Hit PAUSE if you want to take the best screenshots.
The game mentions Active Pause in the tooltips, but it never actually mentions what active pause is. Hitting the PAUSE button on the keyboard will basically lock your plane in place, allowing you to take beautiful screenshots like the one above.
When landing, target for the middle of the runway. Point the nose of the aircraft down, and just as you get near the runway, pull the nose of the aircraft up slightly, and eventually the plane will calmly drop onto the runway.
Landing is probably the most challenging thing you can do in Microsoft Flight Simulator, and there’s a lot of different ways it could go wrong. You could be coming in at the wrong angle. Maybe you came in too fast. Or maybe you don’t have enough speed coming in.
The tutorial does a good job of taking you through a basic landing, where you have a direct line of approach to the runway. Generally, the easiest approach is to maintain about 65 knots and target the number at the front of the runway (the bit closest to you) in your dashboard.
You want to descend on a path where that number stays fairly level in your sights. If it’s rising up in your dashboard, then you’re falling too quickly, so you’ll need to get a bit more throttle. If it’s falling below your dashboard, you’re flying too quickly, so you’ll want to reduce your speed, maybe add some flaps (LB / RB to extend/retract on the gamepad).
I’d recommend running through the fourth tutorial level a couple of times, just to get comfortable with landing. If you want more advice on touching down, there’s a great video below from YouTuber Squirrel, outlining the basics of a safe landing.
Give the landing challenges a go — they’re a great way to get used to different planes, too.
There’s 24 different “challenges” in the game, broken into three sections: Famous, Epic and Strong Wind. Strong Wind will be the most difficult on a gamepad — largely due to the lack of fine precision you get by controlling a yoke with a thumbstick.
However, all the challenges are worth running through for fun. The goal is basically to land the plane as smoothly and accurately as possible. You’re graded on how close to the centre of the runway you land, how long it takes your plane to come to a full stop, and how smooth the actual touchdown is. (Don’t bounce the plane, basically.)
Each landing challenge will have a set plane, flight time and a particular craft you’re tasked with controlling. In the Courchevel featured challenge, you’re flying this:
The Robin DR400/100 Cadet isn’t a bad plane to try out on a gamepad, and the landing challenge will give you plenty of experience in getting accustomed to how it handles. Every plane in Microsoft Flight Simulator has its own quirks and challenges, so if you’re completely new to flying, this is a great way to sample what else is on offer.
Microsoft Flight Simulator will let you put all the pop-up windows — navigation, air traffic control, weather status — on a second monitor.
So here’s something cool. When you start planning your own flights, there’s a ton of extra stuff you might want to do. You might want to chat to air traffic control yourself — maybe you’ve set off on a joy flight, and didn’t really decide where you wanted to land, so you’ll need to radio in before touching down.

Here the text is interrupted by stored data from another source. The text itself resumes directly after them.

(** A finite number that is not negative. *)
Definition nonnegFinite (a : number) : Prop :=
  match a with
  | Fin q => (0 <= q)%Q
  | _ => False
  end.

(** Every metric value the estimator can read is finite and not negative. *)
Definition nonnegMetrics (md : MonitoringData) : Prop :=
  (forall flows, flowMetrics md = Some flows ->
     Forall (fun f => forall c, numericCount (flowMessageCount f) = Some c ->
                                nonnegFinite c) flows) /\
  (forall c, applicationCount md = Some c -> nonnegFinite c) /\
  (forall a, cpuAverage md = Some a -> nonnegFinite a).

(** Monitoring data made of flow-level counts, an optional application-level
    count and an optional CPU average, over [d] days. *)
Definition monitoring (flowCounts : option (list number)) (appCount : option number)
  (cpuAvg : option number) (d : number) : MonitoringData :=
  {| messageData :=
       option_map (fun c => {| messageCount := Some {| count := Some c |} |})
                  appCount;
     resourceData :=
       option_map (fun a => {| cpu := Some {| average := Some a |} |}) cpuAvg;
     flowMetrics :=
       option_map
         (map (fun c => {| flowMessageCount := Some {| count := Some c |} |}))
         flowCounts;
     period := {| from := "2025-01-01T00:00:00.000Z";
                  to := "2025-01-31T00:00:00.000Z";
                  days := d |} |}.

(** One flow with 15 messages over 30 days: half a message a day. *)
Definition halfMessageADay : MonitoringData :=
  monitoring (Some [num 15]) None None (num 30).

(** Flows summing to 3000 messages over 30 days. *)
Definition threeThousandMessages : MonitoringData :=
  monitoring (Some [num 1000; num 2000]) None None (num 30).

(** A negative flow-level count over 30 days. *)
Definition negativeCount : MonitoringData :=
  monitoring (Some [num (-30)]) None None (num 30).

(** Flow-level data over a period of zero days. *)
Definition zeroDays : MonitoringData :=
  monitoring (Some [num 5]) None None (num 0).


(** ** Vocabulary of the metadata properties *)

(** Where the name patterns are looked up: the artifact file name when it is
    present, else the domain. *)
Inductive NameSource : Type :=
| FromFileName (lowered : string)
| FromDomain (lowered : string)
| NoName.

Definition chosenName (d : AppDetails) : NameSource :=
  match truthy_string (fileName d) with
  | Some f => FromFileName (toLowerCase f)
  | None =>
      match truthy_string (domain d) with
      | Some n => FromDomain (toLowerCase n)
      | None => NoName
      end
  end.

(** The base value by API layer: 5 for an experience API, 7 for a process API,
    3 for a system API, otherwise 2; the first match decides. *)
Definition baseValue (n : NameSource) : Z :=
  match n with
  | FromFileName s =>
      if includes s "eapi" || includes s "experience-api" then 5
      else if includes s "papi" || includes s "process-api" then 7
      else if includes s "sapi" || includes s "system-api" then 3
      else 2
  | FromDomain s =>
      if includes s "eapi" || includes s "experience" then 5
      else if includes s "papi" || includes s "process" then 7
      else if includes s "sapi" || includes s "system" then 3
      else 2
  | NoName => 2
  end%Z.

(** The one integration bonus: the first of Salesforce (+2), database (+1)
    and Splunk (+1) that matches. *)
Definition integrationBonus (n : NameSource) : Z :=
  match n with
  | FromFileName s | FromDomain s =>
      if includes s "salesforce" || includes s "sfdc" then 2
      else if includes s "onbase" || includes s "database" then 1
      else if includes s "splunk" then 1
      else 0
  | NoName => 0
  end%Z.

(** The bonus for more than one worker. *)
Definition multipleWorkersBonus (w : option Workers) : option number :=
  match w with
  | Some {| amount := Some a |} =>
      if gt a (num 1) then Some (Math_min (num 3) (a - num 1)) else None
  | _ => None
  end.

(** The bonus for a worker weight above 0.1. *)
Definition workerSizeBonus (w : option Workers) : option number :=
  match w with
  | Some {| type := Some {| weight := Some wt |} |} =>
      if gt wt (dec 1 10) then
        Some (Math_min (num 3) (Math_round (wt * num 10)))
      else None
  | _ => None
  end.

Definition plusBonus (x : number) (b : option number) : number :=
  match b with
  | Some y => (x + y)%js
  | None => x
  end.

(** No artifact, file name "customer-eapi-salesforce-v1.jar". *)
Definition customerEapi : AppDetails :=
  {| domain := Some "customer-eapi";
     fileName := Some "customer-eapi-salesforce-v1.jar";
     workers := None |}.

(** No file name, domain "order-papi-database", one worker of weight 0. *)
Definition orderPapi : AppDetails :=
  {| domain := Some "order-papi-database";
     fileName := None;
     workers := Some {| amount := Some (num 1);
                        type := Some {| weight := Some (num 0) |} |} |}.

(** ** Vocabulary of the artifact properties *)

(** The two result objects of the artifact path. *)
Definition structuredResult (stats : Stats) (extractedFlows : number)
  (flowSource : string) : FlowEstimate :=
  {| estimatedFlows := extractedFlows;
     confidence := high;
     source := flowSource;
     size := Some (toFixed2 (fileSizeInMB stats) ++ " MB");
     details := Some {| actualAnalysis := true |} |}.

Definition sizeHeuristicResult (stats : Stats) : FlowEstimate :=
  {| estimatedFlows := clamp (Math_round (fileSizeInMB stats / dec 1 2));
     confidence := low;
     source := "JAR size heuristic";
     size := Some (toFixed2 (fileSizeInMB stats) ++ " MB");
     details := Some {| actualAnalysis := false |} |}.

(** What [grep -c ... || echo 0] prints for [n] matching lines: the count and
    a line feed; without a match [grep] exits with 1 and [echo 0] adds a
    second line. *)
Definition grepOutput (n : N) : string :=
  decimal n ++
  String "010" (if (n =? 0)%N then String "0" (String "010" EmptyString)
                else EmptyString).
(** * text-rendering-engine: style validation and render pipeline

    A shallow embedding of [main.py]: the pydantic style models with
    their field constraints and colour validators, the colour codec
    [hex_to_rgba], the gradient synthesizer [create_gradient], the
    [render] pipeline and the command line [main], followed by the
    properties established about them.

    Conventions of the embedding.
    - A Python [int] is a [Z]; a Python [float] is an IEEE-754 binary64
      value, taken from the Standard Library's [SpecFloat] (precision 53,
      [emax] 1024, round to nearest even).
    - A Python [str] is a [string]; its characters are the code points
      below 256.
    - A Python exception is a constructor of [exn]; code that can raise
      returns a [result].
    - The imaging, font and text-shaping libraries are external: [render]
      is a program in a small monad that logs each external call with its
      arguments and asks an environment for the call's outcome. *)

From Stdlib Require Import ZArith List String Ascii Bool Lia QArith SpecFloat.
From Stdlib Require Import Qpower Lqa.
Import ListNotations.

Local Open Scope string_scope.
Local Open Scope list_scope.
Local Open Scope Z_scope.

(* ================================================================= *)
(** ** Exceptions and fallible results *)

Inductive exn : Type :=
| FileNotFoundError (msg : string)
| ValueError (msg : string)
| IndexError
| TypeError
| AttributeError
| OverflowError
| LibraryError (tag : string).

Inductive result (A : Type) : Type :=
| Ok (a : A)
| Raise (e : exn).

Arguments Ok {A} a.
Arguments Raise {A} e.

Maybe you want to keep a list of objectives up. Or you’ve got a navlog up for a bush flight so you know where you need to head after each checkpoint. Problem is, this stuff takes up a ton of real estate on the screen, and it all gets in way of the game.
Now while you can minimise or close these windows as needed, you can also leave them up permanently — on a second monitor. In the image above, you’ll see three blue buttons in the top-right of the Navlog window. If you press the second button, it’ll pop-out the Navlog to a separate window process which you can then drag around your desktop.
You can do this for everything else, so for instance. Here’s my second monitor, just before taking off for a joyflight from Queenstown.
It’s not necessary if you’re just doing a short flight — from, say, Hobart to Melbourne’s Tullamarine. But if you want to plan a longer trip, tackle the game’s initial bush flight challenges, or do a longer route from Australia to the United States, Japan or somewhere equally far away, then this can help a ton.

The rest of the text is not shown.